Puis Rémi annonce qu’il a du lourd sur Joanna Ploignel. À cela, Samia lance :

— Justement, c’est celle qui nous préoccupe : elle a disparu.

— Encore ? s’étonne Rémi.

Regard perplexe de LaClue.

— Comment ça « encore » ? questionne-t-il.

— Figurez-vous que les collègues de la PJ du 94 ont enregistré un signalement de disparition inquiétante à son sujet il y a trois mois. C’est son compagnon, un certain Kyle Corvoud, qui est à l’origine du signalement.

— Pourquoi est-ce qu’on n’en a pas entendu parler plus tôt ? rebondit Samia.

— Parce que les collègues n’ont pas jugé utile de diffuser largement un avis de recherche. Ils commençaient à écumer le 9-4 quand ils ont conclu à la disparition volontaire. Il faut dire qu’ils ont beaucoup de dossiers du même genre à traiter, et que, pour celui-ci, ils ont reçu un témoignage, concordant avec d’autres éléments, qui plaidait pour un éloignement volontaire.

— Ah oui ? Quel genre d’éléments ?

— Un motif plausible à sa disparition : le fait qu’elle fuyait un compagnon violent.

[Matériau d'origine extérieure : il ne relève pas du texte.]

(* ===== verification/BlobPages.v ===== *)
(** * BlobPages: the pages of a list of blobs

    src/src/blob/persistence/PageWithDelimiter.ts and FilterBlobPage.ts. A page reads
    its source from an offset on, squashes the names with the delimiter into
    prefixes, and stops when it is full. Names are Latin-1 strings; the source is
    not changed while it is read. The loop of [fill] gets fuel; each round but the
    last takes [maxResults] items from the source. *)

From S2P Require Import Prelude Errors.
Open Scope Z_scope.
Open Scope azurite_scope.

(** The state of a page; a [Set] iterates in the order of insertion. *)
Record PageWithDelimiter (A : Type) := mkPage {
  blobItems : list A;
  blobPrefixes : list string;
  latestMarker : string;
  isFull : bool;
  isExhausted : bool
}.
Arguments mkPage {A}.
Arguments blobItems {A}.
Arguments blobPrefixes {A}.
Arguments latestMarker {A}.
Arguments isFull {A}.
Arguments isExhausted {A}.

Definition empty_page {A} : PageWithDelimiter A := mkPage [] [] EmptyString false false.

Section Page.
Context {A : Type}.
Abbreviation Page := (PageWithDelimiter A).
Context (maxResults : Z) (delimiter prefix : option string).

Definition prefixLength : nat := match prefix with Some p => String.length p | None => 0%nat end.

Definition updateFull (p : Page) : Page :=
  mkPage p.(blobItems) p.(blobPrefixes) p.(latestMarker)
    (Z.of_nat (length p.(blobItems)) + Z.of_nat (length p.(blobPrefixes)) =? maxResults) p.(isExhausted).

Definition set_exhausted (b : bool) (p : Page) : Page :=
  mkPage p.(blobItems) p.(blobPrefixes) p.(latestMarker) p.(isFull) b.

Definition addItem (item : A) (p : Page) : bool * Page :=
  if p.(isExhausted) then (false, p)
  else
    let added := negb p.(isFull) in
    let p := if added then
               mkPage (p.(blobItems) ++ [item]) p.(blobPrefixes) p.(latestMarker) p.(isFull) p.(isExhausted)
             else p in
    let p := updateFull p in
    (added, set_exhausted p.(isFull) p).

(** [this.blobPrefixes.add(prefix)]. *)
Definition set_add (x : string) (l : list string) : list string :=
  if bool_decide (x ∈ l) then l else l ++ [x].

Definition addPrefix (name : string) (p : Page) : bool * Page :=
  if p.(isExhausted) then (false, p)
  else if p.(isFull) then
    let known := bool_decide (name ∈ p.(blobPrefixes)) in
    (known, updateFull (set_exhausted (negb known) p))
  else
    (true, updateFull (mkPage p.(blobItems) (set_add name p.(blobPrefixes)) p.(latestMarker) p.(isFull)
                         p.(isExhausted))).

(** The prefix a name is squashed into: it ends after the first character of the
    delimiter. *)
Definition squashed (name : string) : option string :=
  match delimiter with
  | None => None
  | Some d =>
      match String.index prefixLength d name with
      | Some delimiterPosAfterPrefix => Some (String.substring 0 (delimiterPosAfterPrefix + 1) name)
      | None => None
      end
  end.

Definition add (name : string) (item : A) (p : Page) : res (bool * Page) :=
  if p.(isExhausted) then Ok (false, p)
  else
    throw_when (String.ltb name p.(latestMarker)) JsError;;
    let marker := if String.ltb p.(latestMarker) name then name else p.(latestMarker) in
    let (added, p) := match squashed name with Some s => addPrefix s p | None => addItem item p end in
    Ok (added, if added then mkPage p.(blobItems) p.(blobPrefixes) marker p.(isFull) p.(isExhausted) else p).

(** The number of items that are added. *)
Fixpoint processList (docs : list A) (nameFn : A -> string) (p : Page) : res (nat * Page) :=
  match docs with
  | [] => Ok (0%nat, p)
  | item :: docs =>
      r ← add (nameFn item) item p;
      let (added, p) := (r : bool * Page) in
      let n := if added then 1%nat else 0%nat in
      if p.(isExhausted) then Ok (n, p)
      else
        rest ← processList docs nameFn p;
        Ok ((n + rest.1)%nat, rest.2)
  end.

(** The loop: the number of items added last, and how many were read. *)
Fixpoint fill_loop (fuel : nat) (reader : nat -> list A) (namer : A -> string) (offset added : nat) (p : Page) :
    res (nat * nat * Page) :=
  match fuel with
  | O => Throw OutOfFuel
  | S fuel =>
      match reader offset with
      | [] => Ok (added, 0%nat, p)
      | docs =>
          r ← processList docs namer p;
          if Z.of_nat r.1 <? maxResults then Ok (r.1, length docs, r.2)
          else fill_loop fuel reader namer (offset + r.1) r.1 r.2
      end
  end.

Definition fill (fuel : nat) (reader : nat -> list A) (namer : A -> string) :
    res (list A * list string * string) :=
  r ← fill_loop fuel reader namer 0 0 empty_page;
  let '(added, n, p) := r in
  Ok (p.(blobItems), p.(blobPrefixes), if Nat.ltb added n then p.(latestMarker) else EmptyString).
End Page.

(** [coll.chain()....offset(offset).limit(maxResults)] of a list in order. *)
Definition read_page {A} (l : list A) (maxResults : Z) (offset : nat) : list A :=
  take (Z.to_nat maxResults) (drop offset l).

(** ** Pages of a search

    FilterBlobPage.ts, the same without prefixes. Its reader filters what it read. *)

Module FilterBlobPage.

Record FilterBlobPage (A : Type) := mkPage {
  filterBlobItems : list A;
  latestMarker : string;
  isFull : bool;
  isExhausted : bool
}.
Arguments mkPage {A}.
Arguments filterBlobItems {A}.
Arguments latestMarker {A}.
Arguments isFull {A}.
Arguments isExhausted {A}.

Section Page.
Context {A : Type}.
Abbreviation Page := (FilterBlobPage A).
Context (maxResults : Z).

Definition addItem (item : A) (p : Page) : bool * Page :=
  if p.(isExhausted) then (false, p)
  else
    let added := negb p.(isFull) in
    let items := if added then p.(filterBlobItems) ++ [item] else p.(filterBlobItems) in
    let full := Z.of_nat (length items) =? maxResults in
    (added, mkPage items p.(latestMarker) full full).

Definition add (name : string) (item : A) (p : Page) : res (bool * Page) :=
  if p.(isExhausted) then Ok (false, p)
  else
    throw_when (String.ltb name p.(latestMarker)) JsError;;
    let marker := if String.ltb p.(latestMarker) name then name else p.(latestMarker) in
    let (added, p) := addItem item p in
    Ok (added, if added then mkPage p.(filterBlobItems) marker p.(isFull) p.(isExhausted) else p).

Fixpoint processList (docs : list A) (nameFn : A -> string) (p : Page) : res (nat * Page) :=
  match docs with
  | [] => Ok (0%nat, p)
  | item :: docs =>
      r ← add (nameFn item) item p;
      let (added, p) := (r : bool * Page) in
      let n := if added then 1%nat else 0%nat in
      if p.(isExhausted) then Ok (n, p)
      else
        rest ← processList docs nameFn p;
        Ok ((n + rest.1)%nat, rest.2)
  end.

(** The reader may throw, in the evaluation of the query. *)
Fixpoint fill_loop (fuel : nat) (reader : nat -> res (list A)) (namer : A -> string) (offset added : nat)
    (p : Page) : res (nat * nat * Page) :=
  match fuel with
  | O => Throw OutOfFuel
  | S fuel =>
      docs ← reader offset;
      match docs with
      | [] => Ok (added, 0%nat, p)
      | docs =>
          r ← processList docs namer p;
          if Z.of_nat r.1 <? maxResults then Ok (r.1, length docs, r.2)
          else fill_loop fuel reader namer (offset + r.1) r.1 r.2
      end
  end.

Definition fill (fuel : nat) (reader : nat -> res (list A)) (namer : A -> string) : res (list A * string) :=
  r ← fill_loop fuel reader namer 0 0 (mkPage [] EmptyString false false);
  let '(added, n, p) := r in
  Ok (p.(filterBlobItems), if Nat.ltb added n then p.(latestMarker) else EmptyString).
End Page.
End FilterBlobPage.

(** ** Examples *)

Example squashed_name : squashed (Some "/"%string) (Some "a/"%string) "a/b/c" = Some "a/b/"%string.
Proof. reflexivity. Qed.

(** Two characters of a delimiter, but one of them in the prefix. *)
Example squashed_cut : squashed (Some "--"%string) None "a--b" = Some "a-"%string.
Proof. reflexivity. Qed.

Example page_squashes :
  let l := ["a"; "b/1"; "b/2"; "b/3"; "c"]%string in
  fill 2 (Some "/"%string) None 10 (read_page l 2) id = Ok (["a"], ["b/"], "b/3")%string.
Proof. vm_compute. reflexivity. Qed.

Rémi détaille alors les faits compilés par l’antenne départementale de la PJ du Val-de-Marne. Joanna Ploignel a, il y a six mois de ça, été à deux doigts de déposer une plainte, en compagnie d’une de ses collègues de travail - elles sont toutes les deux salariées dans une grosse boîte de bureautique -, pour violence domestique. La trentenaire s’est présentée avec une pommette contusionnée. C’est sa collègue qui, constatant ses blessures, l’a convaincue de se rendre au commissariat. Là-bas, elle a catégoriquement refusé de porter plainte, mais consenti à répondre à quelques questions, qui n’ont guère réussi à la convaincre d’entrer en action. Elle a ainsi précisé que les violences duraient depuis un long moment : son compagnon et elle partageaient alors dix ans de vie commune. Depuis que leur fille était née, sept ans auparavant, les relations au sein du couple se sont dégradées. Une lente spirale de reproches, de disputes, d’exigences qui ont abouti à des violences devenues coutumières.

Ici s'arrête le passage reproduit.